There's also more than 1 type of efficiency... if the recovery model is BULK LOGGED or SIMPLE (as should be for an "import staging" database, which can really save your keester), the post-creation of a Clustered Index will be minimally logged and can be quite fast compared to not being able to use SELECT INTO. But, "It Depends" and, with that thought in mind, it's always good to do a comparison test rather than by doing thing by rote.

I've seen SELECT ... INTO hold metadata locks that affected other queries and loads, not just SSMS, particularly in SQL 2008.

The proper clustered index can be quite helpful to performance if the table is being selectively joined to or SELECTed from multiple times.

Minimal logging can also be achieved for INSERT INTO ... SELECT, as I noted above, thus making defining the clus index in advance of loading the table save a scan of the data while still gaining the benefits of minimal logging.

Kristen · May 25, 2016, 2:03pm

I sometimes use a #TEMP as s staging table for import of some data, and as such the Clustered Index point it probably moot - as Jeff describes.

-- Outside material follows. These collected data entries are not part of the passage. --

Lemma backRefsOk_fresh_node (h : Heap) (path : CellPath) (r : Rect) (m : nat) :
  backRefsOk h path
    (Node r m []
          (Leaf (quadrantRegion r TopLeft) m [])
          (Leaf (quadrantRegion r TopRight) m [])
          (Leaf (quadrantRegion r BottomLeft) m [])
          (Leaf (quadrantRegion r BottomRight) m [])).
Proof.
  intros q k x Hq Hx. exfalso.
  destruct q as [|q0 [|q1 q]]; simpl in Hq.
  - inversion Hq; subst k. simpl in Hx. set_solver.
  - destruct q0; inversion Hq; subst k; simpl in Hx; set_solver.
  - destruct q0; simpl in Hq; discriminate.
Qed.

Theorem Cell_InsertActor_ok (depth : nat) : insertOk depth.
Proof.
  induction depth as [|depth IH]; intros path c id h Hnd Hid Hsome Hb.
  - simpl. by apply insertOk_hold.
  - destruct c as [r m hd|r m hd c0 c1 c2 c3].
    + cbn [Cell_InsertActor].
      destruct (m <? length (hd ++ [id]))%nat.
      * simpl in Hnd, Hid.
        assert (Hb1 : forall x, x ∈ hd -> is_Some (h !! x)).
        { intros x Hx. destruct (Hb [] (Leaf r m hd) x eq_refl Hx) as (a & Ha & _).
          rewrite Ha. eauto. }
        edestruct (insertOk_fold depth path IH (hd ++ [id])) as (H1 & H2 & H3);
          [| | | |apply (backRefsOk_fresh_node (setCell h id (Some path)) path r m)|].
        -- apply NoDup_app. split; [exact Hnd|]. split; [set_solver|apply NoDup_singleton].
        -- simpl. apply NoDup_nil_2.
        -- simpl. set_solver.
        -- intros x Hx. apply elem_of_dom. rewrite setCell_dom. apply elem_of_dom.
           apply elem_of_app in Hx as [Hx|Hx]; [by apply Hb1|].
           apply list_elem_of_singleton in Hx. by subst x.
        -- split; [exact H1|]. split; [exact H2|].
           intros x Hx Hne. rewrite H3.
           ++ by apply setCell_lookup_ne.
           ++ simpl. set_solver.
           ++ simpl in Hx. set_solver.
      * change (Leaf r m (hd ++ [id]))
          with (setCellActors (Leaf r m hd) (cellActors (Leaf r m hd) ++ [id])).
        by apply insertOk_hold.
    + cbn [Cell_InsertActor].
      destruct (fittingQuadrant h id r) as [q|].
      * assert (Hk : exists k, child (Node r m hd c0 c1 c2 c3) q = Some k)
          by (simpl; eauto).
        destruct Hk as [k Hk]. rewrite Hk.
        assert (Hsub : forall x, x ∈ allActors k -> x ∈ allActors (Node r m hd c0 c1 c2 c3)).
        { intros x Hx. simpl. destruct q; simpl in Hk; inversion Hk; subst; set_solver. }
        assert (Hndk : NoDup (allActors k)).
        { simpl in Hnd.
          repeat match goal with
                 | H : NoDup (_ ++ _) |- _ => apply NoDup_app in H as (? & ? & ?)
                 end.
          destruct q; simpl in Hk; inversion Hk; subst; assumption. }
        destruct (IH (path ++ [q]) k id h Hndk) as (H1 & H2 & H3);
          [intros Hx; apply Hid; by apply Hsub | exact Hsome
          | eapply backRefsOk_child; eauto |].
        pose proof (Cell_InsertActor_elem_of depth (path ++ [q]) k id h) as Hel.
        destruct (Cell_InsertActor depth (path ++ [q]) k id h) as [k' h'].
        simpl in *. eapply insertOk_descend; eauto.
      * change (Node r m (hd ++ [id]) c0 c1 c2 c3)
          with (setCellActors (Node r m hd c0 c1 c2 c3)
                              (cellActors (Node r m hd c0 c1 c2 c3) ++ [id])).
        by apply insertOk_hold.
Qed.

Lemma erase_elem_of (id x : ActorId) (l : list ActorId) : x ∈ erase id l -> x ∈ l.
Proof.
  induction l as [|y l IH]; simpl; [done|].
  destruct (Nat.eqb y id); set_solver.
Qed.

Lemma erase_elem_of_ne (id x : ActorId) (l : list ActorId) :
  x ∈ l -> x <> id -> x ∈ erase id l.
Proof.
  induction l as [|y l IH]; simpl; [done|]. intros Hx Hne.
  destruct (Nat.eqb y id) eqn:E.
  - apply Nat.eqb_eq in E. set_solver.
  - set_solver.
Qed.

Lemma erase_NoDup_keep (id : ActorId) (l : list ActorId) : NoDup l -> NoDup (erase id l).
Proof.
  induction 1 as [|y l Hy Hl IH]; simpl; [constructor|].
  destruct (Nat.eqb y id); [exact Hl|].
  constructor; [|exact IH]. intros H. apply Hy. by eapply erase_elem_of.
Qed.

Lemma allActors_updateAt_erase (id : ActorId) (p : CellPath) : forall c : QuadTreeCell,
  (forall x, x ∈ allActors (updateAt c p (eraseIn id)) -> x ∈ allActors c) /\
  (forall x, x ∈ allActors c -> x <> id -> x ∈ allActors (updateAt c p (eraseIn id))) /\
  (NoDup (allActors c) -> NoDup (allActors (updateAt c p (eraseIn id)))).
Proof.
  induction p as [|q p IH]; intros c; simpl.
  - unfold eraseIn. rewrite allActors_setCellActors, allActors_split.
    split; [|split].
    + intros x Hx. apply elem_of_app in Hx as [Hx|Hx]; [|set_solver].
      apply erase_elem_of in Hx. set_solver.
    + intros x Hx Hne. apply elem_of_app in Hx as [Hx|Hx]; [|set_solver].
      apply elem_of_app. left. by apply erase_elem_of_ne.
    + intros Hnd. apply NoDup_app in Hnd as (H1 & H2 & H3).
      apply NoDup_app. split; [by apply erase_NoDup_keep|]. split; [|exact H3].
      intros x Hx. apply H2. by eapply erase_elem_of.
  - destruct c as [r m hd|r m hd c0 c1 c2 c3]; simpl; [tauto|].
    destruct q; simpl;
      match goal with
      | |- context [updateAt ?k p (eraseIn id)] =>
          destruct (IH k) as (I1 & I2 & I3)
      end;
      (split; [|split]);
      [ set_solver | set_solver
      | intros Hnd;
        repeat match goal with
               | H : NoDup (_ ++ _) |- _ => apply NoDup_app in H as (? & ? & ?)
               end;
        repeat (apply NoDup_app; split; [|split]); auto; set_solver ..].
Qed.

Lemma cellAt_updateAt_erase (id : ActorId) (p : CellPath) :
  forall (c : QuadTreeCell) (q : CellPath) (k' : QuadTreeCell),
    cellAt (updateAt c p (eraseIn id)) q = Some k' ->
    exists k, cellAt c q = Some k /\ forall x, x ∈ cellActors k' -> x ∈ cellActors k.
Proof.
  induction p as [|p0 p IH]; intros c q k' Hq; simpl in Hq.
  - destruct q as [|q0 r].
    + simpl in Hq. inversion Hq; subst k'. exists c. split; [reflexivity|].
      intros x Hx. unfold eraseIn in Hx.
      assert (Hx' : x ∈ erase id (cellActors c)) by (destruct c; exact Hx).
      by eapply erase_elem_of.
    + unfold eraseIn in Hq. rewrite cellAt_setCellActors_cons in Hq. eauto.
  - destruct c as [r m hd|r m hd c0 c1 c2 c3]; simpl in Hq; [eauto|].
    destruct q as [|q0 q].
    + exists (Node r m hd c0 c1 c2 c3). split; [reflexivity|].
      destruct p0; simpl in Hq; inversion Hq; subst k'; simpl; auto.
    + destruct p0, q0; simpl in Hq |- *; eauto.
Qed.

Lemma indexOk_owner (sg : SceneGraph) (id : ActorId) (a : Actor) (p : CellPath) :
  indexOk sg -> m_Heap sg !! id = Some a -> GetQuadTreeCell a = Some p ->
  exists c, cellAt (m_QuadTreeRoot sg) p = Some c /\ id ∈ cellActors c.
Proof.
  intros (Hnd & Hb & Hin) Ha Hp.
  assert (Hid : id ∈ allActors (m_QuadTreeRoot sg)).
  { apply (Hin id a Ha). rewrite Hp. eauto. }
  apply elem_of_allActors in Hid as (q & k & Hq & Hk).
  destruct (Hb q k id Hq Hk) as (a' & Ha' & Hc').
  rewrite Ha in Ha'. inversion Ha'; subst a'. simpl in Hc'.
  rewrite Hp in Hc'. inversion Hc'; subst q. eauto.
Qed.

But ... I also use a #TEMP where I want to reuse the data - either on multiple occasions, within an Sproc, or to cut & dice it in different ways - and as such I think a clustered index is very helpful for performance.

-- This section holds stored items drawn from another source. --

Section TrueO.
Variable g : gmap nat (list nat).
Variable El : list (nat * nat).
Variable E_order : gmap nat (nat * nat).
Variable n_edges : nat.
Variable theta : gmap tkey (list R).
Variables m k : nat.
Variable p : list R.
Variable p_solo : gmap (nat * nat * nat) R.
Variable higher_order : bool.

Let sz := moment_size n_edges m k higher_order.

(** Every cell of [O_true] holds the number computed for its pair of
    indices. *)
Lemma true_O_cells O :
  _generate_true_O g El E_order n_edges theta m k p p_solo higher_order = Ok O ->
  exists Z_vals,
    forall a b, (a < sz)%nat -> (b < sz)%nat ->
      exists sm,
        O_entry g El E_order theta m k p p_solo Z_vals a b = Ok sm
        /\ get2 O a b = Ok sm.
Proof.
  unfold _generate_true_O. fold sz. intros H.
  apply bind_Ok_inv in H as (Z_vals & _ & H). exists Z_vals.
  set (entry := O_entry g El E_order theta m k p p_solo Z_vals) in *.
  set (F := fun a b => match entry a b with Ok sm => sm | Err _ => 0 end).
  assert (Hentry : forall a b, (a < sz)%nat -> (b < sz)%nat -> entry a b = Ok (F a b)).
  { intros a b Ha Hb.
    destruct (foldM_Ok_steps _ _ _ _ H a) as (O0 & O1 & H1).
    { apply elem_of_seq. lia. }
    destruct (foldM_Ok_steps _ _ _ _ H1 b) as (O2 & O3 & H2).
    { apply elem_of_seq. lia. }
    apply bind_Ok_inv in H2 as (sm & Hsm & _).
    unfold F. rewrite Hsm. reflexivity. }
  rewrite (write_rows_at _ (fun a => map (F a) (seq 0 sz)) (fun a => a)
             (zeros sz sz) (seq 0 sz) 0 (zeros sz sz)) in H.
  - injection H as <-. intros a b Ha Hb. exists (F a b).
    split; [apply Hentry; assumption|].
    rewrite length_seq. unfold zeros. rewrite drop_replicate.
    rewrite Nat.sub_diag. cbn [replicate]. rewrite app_nil_r.
    unfold get2, getitem.
    rewrite list_lookup_fmap, lookup_seq_lt by exact Ha. simpl.
    rewrite list_lookup_fmap, lookup_seq_lt by exact Hb. reflexivity.
  - rewrite length_seq. unfold zeros. rewrite length_replicate. lia.
  - reflexivity.
  - intros j a Hj. apply lookup_seq in Hj. lia.
  - intros a O' Ha Hlt Hrow. apply elem_of_seq in Ha.
    destruct (lookup_lt_is_Some_2 O' _ Hlt) as [row Hrow'].
    apply (write_row_entries (entry a) (F a) sz a O' row Hrow').
    + rewrite Hrow' in Hrow. symmetry in Hrow.
      unfold zeros in Hrow. apply lookup_replicate in Hrow as [-> _].
      apply length_replicate.
    + intros b Hb. apply Hentry; lia.
Qed.
End TrueO.

Lemma od_set_same i v : od_set [(i, v)] i v = [(i, v)].
Proof. simpl. rewrite Nat.eqb_refl. reflexivity. Qed.

(** X16: the cells of [O_true]: 0 where the two indices give one source two
    different label values, and on the diagonal of a single source and label
    value the probability of that value, summed over the classes with the
    class balance. *)
Theorem true_O_entries (g : gmap nat (list nat)) (El : list (nat * nat))
    (E_order : gmap nat (nat * nat)) (n_edges : nat) (theta : gmap tkey (list R))
    (m k : nat) (p : list R) (p_solo : gmap (nat * nat * nat) R)
    (higher_order : bool) (O : list (list R)) :
  _generate_true_O g El E_order n_edges theta m k p p_solo higher_order = Ok O ->
  let sz := moment_size n_edges m k higher_order in
  (forall a b nodes_1 nodes_2, (a < sz)%nat -> (b < sz)%nat ->
     _get_node_index m k E_order a = Ok nodes_1 ->
     _get_node_index m k E_order b = Ok nodes_2 ->
     od_consistent nodes_1 nodes_2 = false ->
     get2 O a b = Ok 0)
  /\ (forall a i v, (a < sz)%nat ->
        _get_node_index m k E_order a = Ok [(i, v)] ->
        get2 O a a
        = Ok (sumR (map (fun y => dd_get p_solo (i, v, y) * nth (y - 1) p 0)
                      (seq 1 k)))).
Proof.
  intros H sz.
  destruct (true_O_cells g El E_order n_edges theta m k p p_solo higher_order O H)
    as [Z_vals Hcells].
  fold sz in Hcells. split.
  - intros a b nodes_1 nodes_2 Ha Hb H1 H2 Hincons.
    destruct (Hcells a b Ha Hb) as (sm & Hsm & Hget). rewrite Hget.
    unfold O_entry in Hsm. rewrite H1, H2, !bind_Ok, Hincons in Hsm.
    congruence.
  - intros a i v Ha Hidx.
    destruct (Hcells a a Ha Ha) as (sm & Hsm & Hget). rewrite Hget.
    unfold O_entry in Hsm. rewrite Hidx, !bind_Ok in Hsm.
    assert (Hcons : od_consistent [(i, v)] [(i, v)] = true).
    { simpl. rewrite !Nat.eqb_refl. reflexivity. }
    rewrite Hcons in Hsm. unfold od_merge in Hsm. cbn [fold_left fst snd] in Hsm.
    rewrite od_set_same in Hsm. unfold od_popitem in Hsm.
    cbn [last removelast] in Hsm. rewrite bind_Ok in Hsm. cbn [fst snd length] in Hsm.
    rewrite <- Hsm.
    assert (Hp : forall y, y ∈ seq 1 k -> getitem p (y - 1) = Ok (nth (y - 1) p 0)).
    { intros y Hy.
      destruct (foldM_Ok_steps _ _ _ _ Hsm y Hy) as (s0 & s1 & Hstep).
      rewrite decide_True in Hstep by reflexivity.
      apply bind_Ok_inv in Hstep as (py & Hpy & _).
      rewrite Hpy. apply getitem_Ok in Hpy.
      rewrite (nth_lookup_Some _ _ _ _ Hpy). reflexivity. }
    apply foldM_sum. intros acc y Hy.
    rewrite decide_True by reflexivity. rewrite (Hp y Hy). reflexivity.
Qed.

(** [get2] after [set2]. *)
Lemma get2_set2 {A} (M M' : list (list A)) r c x r' c' :
  set2 M r c x = Ok M' ->
  get2 M' r' c' = if decide (r' = r /\ c' = c) then Ok x else get2 M r' c'.
Proof.
  intros H. unfold set2 in H.
  apply bind_Ok_inv in H as (row & Hrow & H).
  apply bind_Ok_inv in H as (row' & Hrow' & H).
  apply getitem_Ok in Hrow. apply setitem_Ok in Hrow' as [-> Hc].
  apply setitem_Ok in H as [-> Hr].
  unfold get2, getitem.
  destruct (decide (r' = r)) as [->|Hne].
  - rewrite list_lookup_insert_eq by exact Hr. simpl.
    destruct (decide (c' = c)) as [->|Hnc].
    + rewrite list_lookup_insert_eq by exact Hc.
      rewrite decide_True by auto. reflexivity.
    + rewrite list_lookup_insert_ne by congruence.
      rewrite decide_False by tauto. rewrite Hrow. reflexivity.
  - rewrite list_lookup_insert_ne by congruence.
    rewrite decide_False by tauto. reflexivity.
Qed.

(** A loop of writes whose values are a function of the cell. *)
Lemma write_cells {A B} (n_rows n_cols : nat) (cellf : B -> nat * nat)
    (V : nat -> nat -> A) (l : list B) :
  (forall b, b ∈ l -> ((cellf b).1 < n_rows)%nat /\ ((cellf b).2 < n_cols)%nat) ->
  forall M : list (list A),
  matrix_ok n_rows n_cols (fun _ => True) M ->
  exists M',
    foldM (fun M b => set2 M (cellf b).1 (cellf b).2 (V (cellf b).1 (cellf b).2)) l M
    = Ok M'
    /\ matrix_ok n_rows n_cols (fun _ => True) M'
    /\ forall r c, get2 M' r c
         = if decide ((r, c) ∈ map cellf l) then Ok (V r c) else get2 M r c.
Proof.
  induction l as [|b l IH]; intros Hrange M HM.
  - exists M. split; [reflexivity|]. split; [exact HM|].
    intros r c. rewrite decide_False by apply not_elem_of_nil. reflexivity.
  - destruct (Hrange b ltac:(left)) as [Hr Hc].
    destruct HM as [Hlen Hrows].
    destruct (lookup_lt_is_Some_2 M (cellf b).1 ltac:(lia)) as [row Hrow].
    pose proof (Forall_lookup_1 _ _ _ _ Hrows Hrow) as [Hrl _].
    assert (Hset : exists M1, set2 M (cellf b).1 (cellf b).2
                                (V (cellf b).1 (cellf b).2) = Ok M1).
    { rewrite (set2_lookup M _ row _ _ Hrow). unfold setitem.
      rewrite decide_True by lia. rewrite bind_Ok. eauto. }
    destruct Hset as [M1 HM1].
    pose proof (set2_matrix_ok n_rows n_cols (fun _ => True) M M1 _ _ _
                  (conj Hlen Hrows) I HM1) as HM1ok.
    destruct (IH (fun b' Hb' => Hrange b' (list_elem_of_further _ _ _ Hb')) M1 HM1ok)
      as (M' & Hrun & HM' & Hget).
    exists M'. split; [cbn [foldM]; rewrite HM1, bind_Ok; exact Hrun|].
    split; [exact HM'|].
    intros r c. rewrite Hget. cbn [map].
    destruct (decide ((r, c) ∈ map cellf l)) as [Hin|Hnin].
    + rewrite decide_True by (right; exact Hin). reflexivity.
    + rewrite (get2_set2 M M1 _ _ _ r c HM1).
      destruct (decide (r = (cellf b).1 /\ c = (cellf b).2)) as [[-> ->]|Hne].
      * rewrite decide_True; [reflexivity|].
        rewrite <- surjective_pairing. left.
      * rewrite decide_False; [reflexivity|].
        intros Hin. apply elem_of_cons in Hin as [Heq|Hin]; [|contradiction].
        apply Hne. rewrite <- Heq. auto.
Qed.

Lemma sumR_INR {A} (f : A -> nat) (l : list A) :
  sumR (map (fun x => INR (f x)) l) = INR (sum_list (map f l)).
Proof.
  induction l as [|x l IH]; [reflexivity|].
  cbn [map sumR fold_right sum_list]. fold (sumR (map (fun x => INR (f x)) l)).
  rewrite IH, plus_INR. reflexivity.
Qed.

Lemma sum_list_indicator (v a len : nat) :
  sum_list (map (fun ly => if decide (v = ly) then 1 else 0)%nat (seq a len))
  = (if decide (a <= v < a + len)%nat then 1 else 0)%nat.
Proof.
  revert a. induction len as [|len IH]; intros a.
  - simpl. rewrite decide_False by lia. reflexivity.
  - cbn [seq map sum_list]. rewrite IH.
    destruct (decide (v = a)) as [->|Hne].
    + rewrite decide_False by lia. rewrite decide_True by lia. reflexivity.
    + destruct (decide (S a <= v < S a + len)%nat).
      * rewrite decide_True by lia. reflexivity.
      * rewrite decide_False by lia. reflexivity.
Qed.

Lemma sum_list_plus {A} (f h : A -> nat) (l : list A) :
  sum_list (map (fun x => f x + h x)%nat l)
  = (sum_list (map f l) + sum_list (map h l))%nat.
Proof. induction l as [|x l IH]; simpl; [reflexivity|rewrite IH; lia]. Qed.

Lemma column_count_cons row Ly j ly :
  column_count (row :: Ly) j ly
  = ((if decide (row !! j = Some ly) then 1 else 0) + column_count Ly j ly)%nat.
Proof.
  unfold column_count. destruct (decide (row !! j = Some ly)) as [H|H].
  - rewrite filter_cons_True by exact H. reflexivity.
  - rewrite filter_cons_False by exact H. reflexivity.
Qed.

Lemma column_count_le Ly j ly : (column_count Ly j ly <= length Ly)%nat.
Proof. unfold column_count. apply length_filter. Qed.

(** Over the label values the counts of a column add up to the number of
    rows. *)
Lemma column_counts_total (Ly : list (list nat)) (j k : nat) :
  (forall row, row ∈ Ly -> exists v, row !! j = Some v /\ (v <= k)%nat) ->
  sum_list (map (column_count Ly j) (seq 0 (k + 1))) = length Ly.
Proof.
  induction Ly as [|row Ly IH]; intros Hrows.
  - unfold column_count. simpl. induction (seq 0 (k + 1)); simpl; auto.
  - destruct (Hrows row ltac:(left)) as (v & Hv & Hle).
    rewrite (list_fmap_ext (column_count (row :: Ly) j)
               (fun ly => ((if decide (v = ly) then 1 else 0)
                           + column_count Ly j ly)%nat)).
    2:{ intros i ly _. rewrite column_count_cons, Hv.
        destruct (decide (v = ly)) as [->|Hne].
        - rewrite decide_True by reflexivity. reflexivity.
        - rewrite decide_False by congruence. reflexivity. }
    change (fmap ?f ?l) with (map f l).
    rewrite sum_list_plus, sum_list_indicator, decide_True by lia.
    rewrite IH; [reflexivity|].
    intros row' Hrow'. apply Hrows. right. exact Hrow'.
Qed.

A lot of the time the number of rows in my #TEMP are so few, and the rows are relatively "narrow", that it probably isn't worth the bother

ScottPletcher · May 25, 2016, 3:01pm

I wanted to make one main point there really. I've seen far too many temp tables with a nonclustered index but no clustered index. That's frankly just silly. If you're going to create a single index on the table, make it a clustered index. If an index on that column(s) is really useful, it will be vastly more useful as the clus index in the vast majority of cases.

JeffModen · June 4, 2016, 5:45pm

I can't argue against something I've never seen happen and can't say it absolutely won't happen. That's the trouble with saying something won't happen. I have, however, seen it happen to the source table if it's done through a linked server.

[quote]The proper clustered index can be quite helpful to performance if the table is being selectively joined to or SELECTed from multiple times.
[/quote]

I've also seen it slow things down quite a bit. That happened to me when I was writing the first of two "Hierarchies on Steroids" articles. The source table needed to be self-joined as a part of a recursive CTE. The clustered index version ran quite a bit slower than the heap version.

To wit, and I'm sure you'd agree, "It Depends" and is worth testing for.

[quote]Minimal logging can also be achieved for INSERT INTO ... SELECT, as I noted above, thus making defining the clus index in advance of loading the table save a scan of the data while still gaining the benefits of minimal logging.
[/quote]

It sure can depending on "conditions". Your good post reminded me that I've not tested for this in more than a decade (just before 2005 hit the streets, IIRC) and that I need to do those tests again. Thanks, Scott.